Monty Python non sequitur thread (Part 1)

WANTED

Arthur X
FOR
ARMED ROBBERY

©Python (Monty) Pictures, Ltd. Produced under license by Cornerstone Communications, Inc.

Of course, madam. It’s Christmas every day in Heaven.

You lucky bastard! You lucky, lucky bastard!

They must think the sun shines out your ass.

(My niece just got back from a trip to London. She visited the Tower of London; the guidebook has a chapter by “ex-Python and English history expert Terry Jones” on life at court in the Middle Ages.)

Oh, so you’re Italian, then?

All right, but apart from the sanitation, medicine, education, wine, public order, irrigation, roads, the fresh water system and public health, what have the Romans ever done for us?

Lemon curry?

Are you just going to show me movies all night?

Just one more dear.

That’s not a non sequitur. :wink:

Hello.
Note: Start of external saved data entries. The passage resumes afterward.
(** The repetition that follows an atom, if any. *)
Definition parse_suffix (r : re) (s : string) : result (re * string) :=
  let finish f rest :=
    let '(greedy, rest) := lazy_suffix rest in
    if starts_repeat rest then Err "invalid nested repetition operator" else Ok (f greedy, rest) in
  match s with
  | String c t =>
      if Ascii.eqb c "*" then finish (λ g, Star g r) t
      else if Ascii.eqb c "+" then finish (λ g, Cat r (Star g r)) t
      else if Ascii.eqb c "?" then finish (λ g, opt g r) t
      else if Ascii.eqb c "{" then
        match parse_repeat t with
        | Some (lo, hi, t') =>
            if (1000 <? lo)%nat || match hi with Some h => (h <? lo)%nat || (1000 <? h)%nat | None => false end
            then Err "invalid repeat count"
            else finish (λ g, repeat_re g lo hi r) t'
        | None => Ok (r, s)
        end
      else Ok (r, s)
  | "" => Ok (r, s)
  end.

(** ** Groups and alternatives *)

Definition cat (a b : re) : re := match a with Emp => b | _ => Cat a b end.

Fixpoint alts (l : list re) (last : re) : re :=
  match l with [] => last | r :: l => Alt r (alts l last) end.

(** The letters after [(?], up to [:] or [)]. *)
Fixpoint parse_flags (on : bool) (fl : flags) (s : string) : result (flags * bool * string) :=
  match s with
  | "" => Err "missing argument to group"
  | String c r =>
      if Ascii.eqb c ":" then Ok (fl, true, r)
      else if Ascii.eqb c ")" then Ok (fl, false, r)
      else if Ascii.eqb c "-" then parse_flags false fl r
      else if Ascii.eqb c "i" then parse_flags on (mkFlags on (fl_m fl) (fl_s fl)) r
      else if Ascii.eqb c "m" then parse_flags on (mkFlags (fl_i fl) on (fl_s fl)) r
      else if Ascii.eqb c "s" then parse_flags on (mkFlags (fl_i fl) (fl_m fl) on) r
      else Err "invalid or unsupported Perl syntax"
  end.

Definition lit (fl : flags) (z : Z) : re := Chr (fl_i fl) false [(z, z)].

(** An escape outside a class. *)
Definition parse_escape (fl : flags) (s : string) : result (re * string) :=
  match s with
  | "" => Err "trailing backslash at end of expression"
  | String c r =>
      if Ascii.eqb c "b" then Ok (Assert WordB, r)
      else if Ascii.eqb c "B" then Ok (Assert NoWordB, r)
      else if Ascii.eqb c "A" then Ok (Assert BeginText, r)
      else if Ascii.eqb c "z" then Ok (Assert EndText, r)
      else match perl_class c with
           | Some k => Ok (Chr false false k, r)
           | None => let? (z, r') := escape_char c r in Ok (lit fl z, r')
           end
  end.

(** The contents of a group: [cur] is the current alternative, [prev] the
    finished ones, [nc] the number of groups so far. *)
Fixpoint parse_items (fuel : nat) (fl : flags) (nc : nat) (s : string) (cur : re) (prev : list re)
  : result (re * nat * string) :=
  match fuel with
  | O => Err "out of fuel"
  | S n =>
      let atom r nc rest :=
        let? (r', rest') := parse_suffix r rest in parse_items n fl nc rest' (cat cur r') prev in
      match s with
      | "" => Ok (alts prev cur, nc, "")
      | String c r =>
          if Ascii.eqb c ")" then Ok (alts prev cur, nc, s)
          else if Ascii.eqb c "|" then parse_items n fl nc r Emp (prev ++ [cur])
          else if Ascii.eqb c "(" then
            match r with
            | String "?" r1 =>
                let? (fl', opens, r2) := parse_flags true fl r1 in
                if opens then
                  let? (g, nc', r3) := parse_items n fl' nc r2 Emp [] in
                  match r3 with
                  | String _ r4 => atom g nc' r4
                  | "" => Err "missing closing )"
                  end
                else parse_items n fl' nc r2 cur prev
            | _ =>
                let? (g, nc', r3) := parse_items n fl (S nc) r Emp [] in
                match r3 with
                | String _ r4 => atom (Grp (S nc) g) nc' r4
                | "" => Err "missing closing )"
                end
            end
          else if Ascii.eqb c "[" then
            let '(neg, r1) := match r with String "^" r1 => (true, r1) | _ => (false, r) end in
            let? (rs, r2) := parse_class (S (String.length r1)) true r1 [] in
            atom (Chr (fl_i fl) neg rs) nc r2
          else if Ascii.eqb c "." then
            atom (if fl_s fl then Chr false true [] else Chr false true [(10, 10)]) nc r
          else if Ascii.eqb c "^" then atom (Assert (if fl_m fl then BeginLine else BeginText)) nc r
          else if Ascii.eqb c "$" then atom (Assert (if fl_m fl then EndLine else EndText)) nc r
          else if Ascii.eqb c backslash then
            let? (e, r1) := parse_escape fl r in atom e nc r1
          else if starts_repeat s then Err "missing argument to repetition operator"
          else atom (lit fl (code c)) nc r
      end
  end.

Definition parse_re (pattern : string) : result re :=
  let? (r, _, rest) := parse_items (S (String.length pattern)) (mkFlags false false false) 0 pattern Emp [] in
  if rest =s? "" then Ok r else Err "unexpected )".

(** * Matching *)

Record mst := mkMst {
  ms_pos : nat;
  ms_prev : option ascii;
  ms_rest : string;
  ms_caps : list (nat * (nat * nat))
}.

Definition is_word_opt (c : option ascii) : bool :=
  match c with Some c => in_ranges word_ranges c | None => false end.

Definition next_char (s : string) : option ascii :=
  match s with "" => None | String c _ => Some c end.

Definition holds_at (a : assertion) (st : mst) : bool :=
  match a with
  | BeginText => match ms_prev st with None => true | Some _ => false end
  | EndText => match ms_rest st with "" => true | _ => false end
  | BeginLine => match ms_prev st with None => true | Some c => Ascii.eqb c nl end
  | EndLine => match ms_rest st with "" => true | String c _ => Ascii.eqb c nl end
  | WordB => xorb (is_word_opt (ms_prev st)) (is_word_opt (next_char (ms_rest st)))
  | NoWordB => negb (xorb (is_word_opt (ms_prev st)) (is_word_opt (next_char (ms_rest st))))
  end.

Definition or_else {A} (x y : option A) : option A := match x with Some _ => x | None => y end.

Definition add_cap (n start : nat) (st : mst) : mst :=
  mkMst (ms_pos st) (ms_prev st) (ms_rest st) ((n, (start, ms_pos st)) :: ms_caps st).

(** The iterations of a star; each must consume something. *)
Fixpoint star_loop (body : mst → (mst → option mst) → option mst) (greedy : bool) (fuel : nat)
  (st : mst) (k : mst → option mst) : option mst :=
  match fuel with
  | O => k st
  | S n =>
      let again _ := body st (λ st', if (ms_pos st <? ms_pos st')%nat
                                    then star_loop body greedy n st' k else None) in
      if greedy then or_else (again tt) (k st) else or_else (k st) (again tt)
  end.

(** Backtracking in the order Perl tries alternatives. *)
Fixpoint bt (r : re) (st : mst) (k : mst → option mst) : option mst :=
  match r with
  | Emp => k st
  | Chr fold neg rs =>
      match ms_rest st with
      | "" => None
      | String c rest =>
          if chr_match fold neg rs c then k (mkMst (S (ms_pos st)) (Some c) rest (ms_caps st)) else None
      end
  | Cat a b => bt a st (λ st', bt b st' k)
  | Alt a b => or_else (bt a st k) (bt b st k)
  | Star greedy r => star_loop (bt r) greedy (S (String.length (ms_rest st))) st k
  | Grp n r => bt r st (λ st', k (add_cap n (ms_pos st) st'))
  | Assert a => if holds_at a st then k st else None
  end.

(** The leftmost match from some position on: where it starts, and its end. *)
Fixpoint find_from (r : re) (pos : nat) (prev : option ascii) (s : string) : option (nat * mst) :=
  match bt r (mkMst pos prev s []) Some with
  | Some st => Some (pos, st)
  | None =>
      match s with
      | "" => None
      | String c rest => find_from r (S pos) (Some c) rest
      end
  end.

Definition match_re (r : re) (s : string) : bool :=
  match find_from r 0 None s with Some _ => true | None => false end.

(** [FindString]; the empty string stands for no match, as in Go. *)
Definition find_string (r : re) (s : string) : string :=
  match find_from r 0 None s with
  | Some (i, st) => sslice i (ms_pos st) s
  | None => ""
  end.

(** [FindStringSubmatch], one group; [None] when there is no match. *)
Definition find_group (r : re) (n : nat) (s : string) : option string :=
  match find_from r 0 None s with
  | Some (_, st) =>
      Some (match List.find (λ '(m, _), Nat.eqb m n) (ms_caps st) with
            | Some (_, (i, j)) => sslice i j s
            | None => ""
            end)
  | None => None
  end.

(** All matches, from left to right; a match that is empty at the end of the
    previous one is skipped. *)
Fixpoint find_all_go (fuel : nat) (r : re) (prev_end : option nat) (pos : nat) (prev : option ascii)
  (s : string) : list (nat * mst) :=
  match fuel with
  | O => []
  | S n =>
      match find_from r pos prev s with
      | None => []
      | Some (i, st) =>
          let empty := Nat.eqb i (ms_pos st) in
          let skip := empty && match prev_end with Some e => Nat.eqb i e | None => false end in
          let keep := if skip then [] else [(i, st)] in
          if empty then
            match ms_rest st with
            | "" => keep
            | String c rest => keep ++ find_all_go n r (Some (ms_pos st)) (S (ms_pos st)) (Some c) rest
            end
          else keep ++ find_all_go n r (Some (ms_pos st)) (ms_pos st) (ms_prev st) (ms_rest st)
      end
  end.

Definition find_all (r : re) (s : string) : list (nat * mst) :=
  find_all_go (S (String.length s)) r None 0 None s.

Definition find_all_strings (r : re) (s : string) : list string :=
  map (λ '(i, st), sslice i (ms_pos st) s) (find_all r s).

(** [ReplaceAllStringFunc]-style replacement. *)
Fixpoint replace_go (s : string) (from : nat) (l : list (nat * mst)) (f : nat * mst → string) : string :=
  match l with
  | [] => sdrop from s
  | (i, st) :: l => sslice from i s +:+ f (i, st) +:+ replace_go s (ms_pos st) l f
  end.

Definition replace_all (r : re) (f : nat * mst → string) (s : string) : string :=
  replace_go s 0 (find_all r s) f.

(** A captured group of one match. *)
Definition cap_string (s : string) (n : nat) (st : mst) : string :=
  match List.find (λ '(m, _), Nat.eqb m n) (ms_caps st) with
  | Some (_, (i, j)) => sslice i j s
  | None => ""
  end.

(** [regexp.Compile] and [MatchString]. *)
#[export] Instance go_regexp : RegexpEngine := λ p,
  match parse_re p with
  | Ok r => Ok (match_re r)
  | Err e => Err ("error parsing regexp: " +:+ e)
  end.

(** [regexp.MustCompile] of a constant pattern. *)
Definition must_compile (p : string) : re := ok_or Emp (parse_re p).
I would like to buy a fish license, please.

It’s…

The universe itself keeps on expanding and expanding
In all of the directions it can whizz
As fast as it can go, at the speed of light, you know,
Twelve million miles a minute, and that’s the fastest speed there is.
So remember, when you’re feeling very small and insecure,
How amazingly unlikely is your birth,
And pray that there’s intelligent life somewhere up in space,
'Cause there’s bugger all down here on Earth

Look, I came in here to have an argument!

The Larch. The… Larch.

I’m sorry about that, but I always introduce this programme, not him.

Hurry, it’s the final credits!

Lady chairman, sir, shareholders, ladies and gentlemen. I have great pleasure in announcing that owning to a cut-back on surplus expenditure of twelve million Canadian dollars, plus a refund of seven and a half million Deutschmakrs from the Swiss branch, and in addition adding the debenture preference stock of the three and three quarter million to the directors’ reserve currency account of seven and a half million, plus an upward expenditure margin of eleven and a half thousand lire, due to a rise in captial investment of ten million pounds, this firm last year made a complete profit of a shilling.

Splunge!

Rumpletweezer ran the Dinky
Tinky shop in the foot of the Magic
Oak tree by the wobbly
dum dum tree in the shade of the
magic glade down in Dinly Dell.
Here he sold contraceptives,

© 1995, Python (Monty) Pictures, Ltd. Produced under license by Cornerstone Communications, Inc.

All right, Neville love, we’re going from ‘unemployment’ through ‘pensions’ into ‘good government is strong government’ and the walk down, all right? And… cue, love.